Statistics of Illumina, 10X Genomics, and Hi-C sequencing data For PacBio long-read sequencing, a 20-kb single-molecule real-time DNA sequencing library was constructed according to the manufacturer's protocol (Pacific Biosciences, Menlo Park, CA, USA). The libraries were used for sequencing on the PacBio Sequel platform and yielded >70.62 Gb (∼160× the assembled genome size) subreads. The library of 10X Genomics was prepared using the Chromium Gel Bead and Library Kit (10X Genomics, Pleasanton, CA, USA) and the Chromium instrument (10X Genomics) following the manufacturer's protocol. The barcoded library was sequenced on an Illumina NovaSeq 6000 system. The BCL files were demultiplexed and converted to fastq files using Supernova mkfastq (v. 2.0.0) with default parameter settings. After the first 23 bases were trimmed from the beginning of read 1 of each pair (the 16-base 10X barcode plus 7 additional bases) by Supernova (v. 2.0.0) with default parameter settings, ∼457.40 Mb reads with a mean length of 138.5 bp were generated. The fraction of Q30 in read 2 was 83.42% (Table 1). Two Bionano optical maps were analyzed with Saphyr's streamlined workflow (BioNano Genomics, San Diego, CA, USA). High molecular weight DNA was treated with Nt.BspQI and Nt.BssSI nicking endonucleases (New England Biolabs), respectively. Fluorescent nucleotides were incorporated by nick translation (Bionano Prep Labeling—NLRS Protocol). After the nicks were repaired, the DNA sample was electrophoresed into massively parallel nanochannel imaging. More than 325 Gb (from Nt.BspQI) and 266 Gb (from Nt.BssSI) image data were collected with a minimum molecule length of 150 kb, respectively (Table 1). A Hi-C library was generated using DpnII restriction enzyme following in situ ligation protocols [21]. The DpnII-digested chromatin was end-labeled with biotin-14-dATP (Thermo Fisher Scientific, Waltham, MA, USA) and used for in situ DNA ligation. The DNA sample was extracted and purified, and then sheared using Covaris S2 (Covaris, Woburn, MA, USA).
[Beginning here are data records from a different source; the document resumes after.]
(** C3 as stated fails: in [exit ; true] the left sub-tree yields the
    sentinel, and the tree returns 0, the status of [true]. *)
Lemma exit_sentinel_lost_in_sequential :
  let c := mk_command OP_SEQUENTIAL None (leaf "exit") (leaf "true") in
  value (parse_command (leaf "exit") 1 (Some c) p0 w0) = Some SHELL_EXIT /\
  value (parse_command (Some c) 0 None p0 w0) = Some 0 /\
  value (parse_command (Some c) 0 None p0 w0) <> Some SHELL_EXIT.
Proof.
  intros c. split; [|split].
  - vm_compute; reflexivity.
  - vm_compute; reflexivity.
  - vm_compute. discriminate.
Qed.

End InterpreterExamples.

(** ** Wait statuses *)

Lemma WEXITSTATUS_land status : WEXITSTATUS status = Z.land (Z.shiftr status 8) 255.
Proof. unfold WEXITSTATUS. rewrite Z.shiftr_land. reflexivity. Qed.

Lemma land_255 a : Z.land a 255 = a mod 256.
Proof. change 255 with (Z.ones 8). rewrite Z.land_ones by lia. reflexivity. Qed.

Lemma WEXITSTATUS_range status : 0 <= WEXITSTATUS status <= 255.
Proof.
  rewrite WEXITSTATUS_land, land_255.
  pose proof (Z.mod_pos_bound (Z.shiftr status 8) 256). lia.
Qed.

(** What the parent reads back from a child that called [exit(code)]. *)
Lemma WEXITSTATUS_W_EXITCODE code :
  WEXITSTATUS (W_EXITCODE code) = code mod 256.
Proof.
  rewrite WEXITSTATUS_land. unfold W_EXITCODE.
  rewrite Z.shiftr_shiftl_l by lia.
  replace (8 - 8) with 0 by lia. rewrite Z.shiftl_0_r.
  rewrite <- Z.land_assoc. change (Z.land 255 255) with 255. apply land_255.
Qed.

(** ** The descriptor table: the descriptor handed out is a free one *)

Lemma lowest_free_from_spec (t : gmap Z nat) fuel fd :
  t !! lowest_free_from t fuel fd = None \/
  (lowest_free_from t fuel fd = fd + Z.of_nat fuel /\
   forall i, fd <= i < fd + Z.of_nat fuel -> is_Some (t !! i)).
Proof.
  revert fd. induction fuel as [|k IH]; intros fd; simpl.
  - right. split; [lia|]. intros i Hi. lia.
  - destruct (t !! fd) as [x|] eqn:E.
    + destruct (IH (fd + 1)) as [H|[H1 H2]]; [left; exact H|].
      right. split; [lia|]. intros i Hi.
      destruct (decide (i = fd)) as [->|Hne].
      * rewrite E. eauto.
      * apply H2. lia.
    + left. exact E.
Qed.

Lemma full_prefix_is_dom (t : gmap Z nat) :
  (forall i, 0 <= i < Z.of_nat (size t) -> is_Some (t !! i)) ->
  t !! Z.of_nat (size t) = None.
Proof.
  intros Hfull.
  set (S := list_to_set (seqZ 0 (Z.of_nat (size t))) : gset Z).
  assert (Hsub : S ⊆ dom t).
  { intros i Hi. apply elem_of_list_to_set, elem_of_seqZ in Hi.
    apply elem_of_dom, Hfull. lia. }
  assert (Hsize : size S = size t).
  { unfold S. rewrite size_list_to_set by apply NoDup_seqZ.
    rewrite length_seqZ. lia. }
  assert (Heq : S = dom t).
  { apply set_subseteq_size_eq; [exact Hsub|]. rewrite size_dom. lia. }
  apply not_elem_of_dom. rewrite <- Heq. unfold S.
  rewrite elem_of_list_to_set, elem_of_seqZ. lia.
Qed.

Lemma lowest_free_is_free (t : gmap Z nat) : t !! lowest_free t = None.
Proof.
  unfold lowest_free.
  destruct (lowest_free_from_spec t (size t) 0) as [H|[H1 H2]]; [exact H|].
  rewrite H1. simpl. apply full_prefix_is_dom. intros i Hi. apply H2. lia.
Qed.

Lemma lowest_free_nonneg_from (t : gmap Z nat) fuel fd :
  fd <= lowest_free_from t fuel fd.
Proof.
  revert fd. induction fuel as [|k IH]; intros fd; simpl; [lia|].
  destruct (t !! fd); [|lia]. specialize (IH (fd + 1)). lia.
Qed.

Lemma lowest_free_nonneg (t : gmap Z nat) : 0 <= lowest_free t.
Proof. apply lowest_free_nonneg_from. Qed.

Lemma lowest_free_not_open (t : gmap Z nat) fd :
  is_Some (t !! fd) -> lowest_free t <> fd.
Proof.
  intros [x Hx] E. rewrite <- E in Hx.
  rewrite lowest_free_is_free in Hx. discriminate.
Qed.

(** ** Calls that only touch the descriptor table *)

Lemma same_but_fds_refl p : same_but_fds p p.
Proof. repeat split. Qed.

Lemma same_but_fds_trans p1 p2 p3 :
  same_but_fds p1 p2 -> same_but_fds p2 p3 -> same_but_fds p1 p3.
Proof. unfold same_but_fds. intros (?&?&?) (?&?&?). repeat split; congruence. Qed.

Lemma same_but_fds_set t p : same_but_fds p (set_fds t p).
Proof. repeat split. Qed.

Create HintDb cshell.
#[local] Hint Resolve same_but_fds_refl same_but_fds_set : cshell.

(** [inv_bind H as a E]: from [H : (x <- m ;; k x) p w = Ret ...] get the
    value [a] that [m] returned, [E : m p w = Ret a ...] and [H] for [k a]. *)
Tactic Notation "inv_bind" ident(H) "as" ident(a) ident(E) :=
  let p := fresh "p" in
  let w := fresh "w" in
  let H' := fresh "H" in
  apply bind_inv in H; destruct H as (a & p & w & E & H'); rename H' into H.

(** The same, naming the state [(p, w)] in which [m] returned. *)
Tactic Notation "inv_bind" ident(H) "as" ident(a) ident(E) "at" ident(p) ident(w) :=
  let H' := fresh "H" in
  apply bind_inv in H; destruct H as (a & p & w & E & H'); rename H' into H.

Ltac inv_ret H := unfold ret in H; inversion H; subst; clear H.

Section DescriptorCalls.
Context {os : OS}.

Lemma sys_dup_inv fd p w a p' w' :
  sys_dup fd p w = Ret a p' w' -> same_but_fds p p' /\ w' = w.
Proof.
  unfold sys_dup. destruct (fds p !! fd); intros H; inversion H; subst;
    auto with cshell.
Qed.

Lemma sys_dup2_inv oldfd newfd p w a p' w' :
  sys_dup2 oldfd newfd p w = Ret a p' w' -> same_but_fds p p' /\ w' = w.
Proof.
  unfold sys_dup2. destruct (fds p !! oldfd); [destruct (newfd <? 0)|];
    intros H; inversion H; subst; auto with cshell.
Qed.

Lemma sys_close_inv fd p w a p' w' :
  sys_close fd p w = Ret a p' w' -> same_but_fds p p' /\ w' = w.
Proof.
  unfold sys_close. destruct (fds p !! fd); intros H; inversion H; subst;
    auto with cshell.
Qed.

Lemma DIE_inv b msg p w u p' w' :
  DIE b msg p w = Ret u p' w' -> b = false /\ p' = p /\ w' = w.
Proof.
  unfold DIE. destruct b; [discriminate|]. intros H. inv_ret H. auto.
Qed.

Lemma restore_redirection_inv a b c p w u p' w' :
  restore_redirection a b c p w = Ret u p' w' ->
  same_but_fds p p' /\ w' = w.
Proof.
  unfold restore_redirection. intros H.
  repeat match type of H with
         | bind (sys_dup2 _ _) _ _ _ = _ =>
             let E := fresh "E" in
             apply bind_inv in H; destruct H as (? & ? & ? & E & H);
             apply sys_dup2_inv in E; destruct E as [? ->]
         | bind (sys_close _) _ _ _ = _ =>
             let E := fresh "E" in
             apply bind_inv in H; destruct H as (? & ? & ? & E & H);
             apply sys_close_inv in E; destruct E as [? ->]
         end.
  inv_ret H. split; [|reflexivity].
  repeat (eapply same_but_fds_trans; [eassumption|]).
  apply same_but_fds_refl.
Qed.

Lemma setenv_result name value overwrite p w r p' w' :
  setenv name value overwrite p w = Ret r p' w' -> r = 0 \/ r = -1.
Proof.
  unfold setenv.
  destruct (name_ok name); [destruct (env p !! name); [destruct (overwrite =? 0)|]|];
    intros H; inversion H; auto.
Qed.

End DescriptorCalls.

(** ** Splitting an assignment with [strtok_r] *)

Lemma list_ascii_of_string_app (a b : string) :
  list_ascii_of_string (a +:+ b) =
    list_ascii_of_string a ++ list_ascii_of_string b.
Proof. induction a as [|c a IH]; simpl; [reflexivity|]. rewrite IH. reflexivity. Qed.

Lemma list_ascii_of_string_nil (a : string) :
  list_ascii_of_string a = [] -> a = "".
Proof. destruct a; [reflexivity|discriminate]. Qed.

Section Strtok.

Lemma take_token_end d l : no_delim d l -> take_token d l = (l, []).
Proof.
  unfold no_delim. induction l as [|c l IH]; simpl; [reflexivity|].
  intros H. apply orb_false_iff in H as [Hc Hl].
  rewrite Ascii.eqb_sym, Hc, (IH Hl). reflexivity.
Qed.

Lemma take_token_delim d l r :
  no_delim d l -> take_token d (l ++ d :: r) = (l, r).
Proof.
  unfold no_delim. induction l as [|c l IH]; simpl.
  - intros _. rewrite Ascii.eqb_refl. reflexivity.
  - intros H. apply orb_false_iff in H as [Hc Hl].
    rewrite Ascii.eqb_sym, Hc, (IH Hl). reflexivity.
Qed.

Lemma skip_delim_token d l r :
  no_delim d l -> l <> [] -> skip_delim d (l ++ r) = l ++ r.
Proof.
  unfold no_delim. destruct l as [|c l]; [congruence|]. simpl.
  intros H _. apply orb_false_iff in H as [Hc _].
  rewrite Ascii.eqb_sym, Hc. reflexivity.
Qed.

Lemma strtok_r_token d l :
  l <> [] -> skip_delim d l = l ->
  strtok_r l d =
    (Some (string_of_list_ascii (fst (take_token d l))), snd (take_token d l)).
Proof.
  intros Hne Hs. unfold strtok_r. rewrite Hs.
  destruct l as [|c r]; [congruence|].
  destruct (take_token d (c :: r)). reflexivity.
Qed.

(** A non-empty token followed by a delimiter. *)
Lemma strtok_r_delim d l r :
  no_delim d l -> l <> [] ->
  strtok_r (l ++ d :: r) d = (Some (string_of_list_ascii l), r).
Proof.
  intros Hl Hne. rewrite strtok_r_token.
  - rewrite (take_token_delim d _ r Hl). reflexivity.
  - destruct l; [congruence|discriminate].
  - apply (skip_delim_token d l _ Hl Hne).
Qed.

(** A non-empty token that runs to the end of the string. *)
Lemma strtok_r_end d l :
  no_delim d l -> l <> [] ->
  strtok_r l d = (Some (string_of_list_ascii l), []).
Proof.
  intros Hl Hne. rewrite strtok_r_token.
  - rewrite (take_token_end d _ Hl). reflexivity.
  - exact Hne.
  - rewrite <- (app_nil_r l). apply (skip_delim_token d l _ Hl Hne).
Qed.

Lemma strtok_r_nil d : strtok_r [] d = (None, []).
Proof. reflexivity. Qed.

Lemma strchr_no_delim s d : strchr s d = false -> no_delim d (list_ascii_of_string s).
Proof. intros H. exact H. Qed.

Lemma strchr_app_delim a b d : strchr (a +:+ String d b) d = true.
Proof.
  unfold strchr. rewrite list_ascii_of_string_app, existsb_app. simpl.
  rewrite Ascii.eqb_refl. apply orb_true_iff. right. reflexivity.
Qed.

Lemma strchr_differs cmd s d :
  strchr cmd d = true -> strchr s d = false -> String.eqb cmd s = false.
Proof.
  intros H1 H2. destruct (String.eqb_spec cmd s) as [->|]; congruence.
Qed.

Lemma name_ok_token name :
  name <> "" -> strchr name "=" = false -> name_ok name = true.
Proof.
  intros Hne Hno. unfold name_ok. unfold strchr in Hno. rewrite Hno.
  destruct (String.eqb_spec name ""); [congruence|reflexivity].
Qed.

End Strtok.

(** ** The simple-command executor: assignments *)

Section Assignment.
Context {os : OS}.

Lemma sys_dup_total fd p w :
  exists a p', sys_dup fd p w = Ret a p' w /\ same_but_fds p p'.
Proof.
  unfold sys_dup. destruct (fds p !! fd); eauto with cshell.
Qed.

(** The three [dup] calls at the head of [parse_simple] always return and
    change nothing but the descriptor table. *)
Lemma saved_descriptors p w :
  exists a b c pd,
    same_but_fds p pd /\
    forall B (k : Z -> Z -> Z -> M B),
      (x <- sys_dup STDIN_FILENO ;;
       y <- sys_dup STDOUT_FILENO ;;
       z <- sys_dup STDERR_FILENO ;;
       k x y z) p w = k a b c pd w.
Proof.
  destruct (sys_dup_total STDIN_FILENO p w) as (a & p1 & E1 & S1).
  destruct (sys_dup_total STDOUT_FILENO p1 w) as (b & p2 & E2 & S2).
  destruct (sys_dup_total STDERR_FILENO p2 w) as (c & p3 & E3 & S3).
  exists a, b, c, p3. split.
  - eauto using same_but_fds_trans.
  - intros B k. unfold bind. rewrite E1, E2, E3. reflexivity.
Qed.

Lemma bind_ret_r {A} (m : M A) p w : bind m (fun x => ret x) p w = m p w.
Proof. unfold bind. destruct (m p w); reflexivity. Qed.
After A-tailing, pull-down, and adapter ligation, the DNA library was sequenced on an Illumina HiSeq X Ten System using a PE-150 module. More than 133.76 Gb (∼304× of assembled genome size) clean data were generated after trimming low-quality reads and removing adapters by Trimmomatic v. 0.38 with default parameter settings (Table 1).

Transcriptome sequencing

The RNA library was constructed using the TruSeq RNA Sample Preparation Kit v2 (Illumina, San Diego, CA, USA) and the deoxyuridine triphosphate (dUTP) method [22]. The 5 RNA libraries with insert size ∼350 bp were sequenced on an Illumina HiSeq 4000 System using a PE-150 module. The quality of all raw reads was assessed using FASTQC v. 0.11.7 with default parameter settings. The adapters and low-quality bases were trimmed using Trimmomatic v. 0.38 with default parameter settings [20]. As a result, >44.42 Gb clean data were generated (Table S1). The quality-checked sequencing reads were aligned to assembled genome using HISAT2 v.2.1.0 in strand-specific mode [23, 24], and the result showed that the genome mapping rate was 75.68%. The quality-checked reads were also aligned to assembled genome by Tophat v. 2.1.2 in strand-specific mode with a minimum intron length of 20 bp and a maximum intron length of 20 kb [25]. The transcripts were assembled using StringTie v. 1.3.4d with default parameters [23, 26]. The abundance of gene expression was estimated using the “scaledTPM” method in the txImport v. 1.8.0 package with default parameter settings [27]. Gene Ontology (GO) functional enrichment analysis was performed based on the comparison with all protein-coding genes assigned to the GO terms using Fisher's exact test implemented in topGO package v. 2.3.4 with default parameters. In addition, the quality-checked sequencing reads were also de novo assembled with genome-guided or de novo model using Trinity v. 2.5.1 (Trinity, RRID:SCR_013048) [28] in strand-specific mode with min_kmer_cov 2 and min_glue 5. All assembled transcritps were further incorporated to train ab initio predictors for gene prediction (see below, “Genome annotation”).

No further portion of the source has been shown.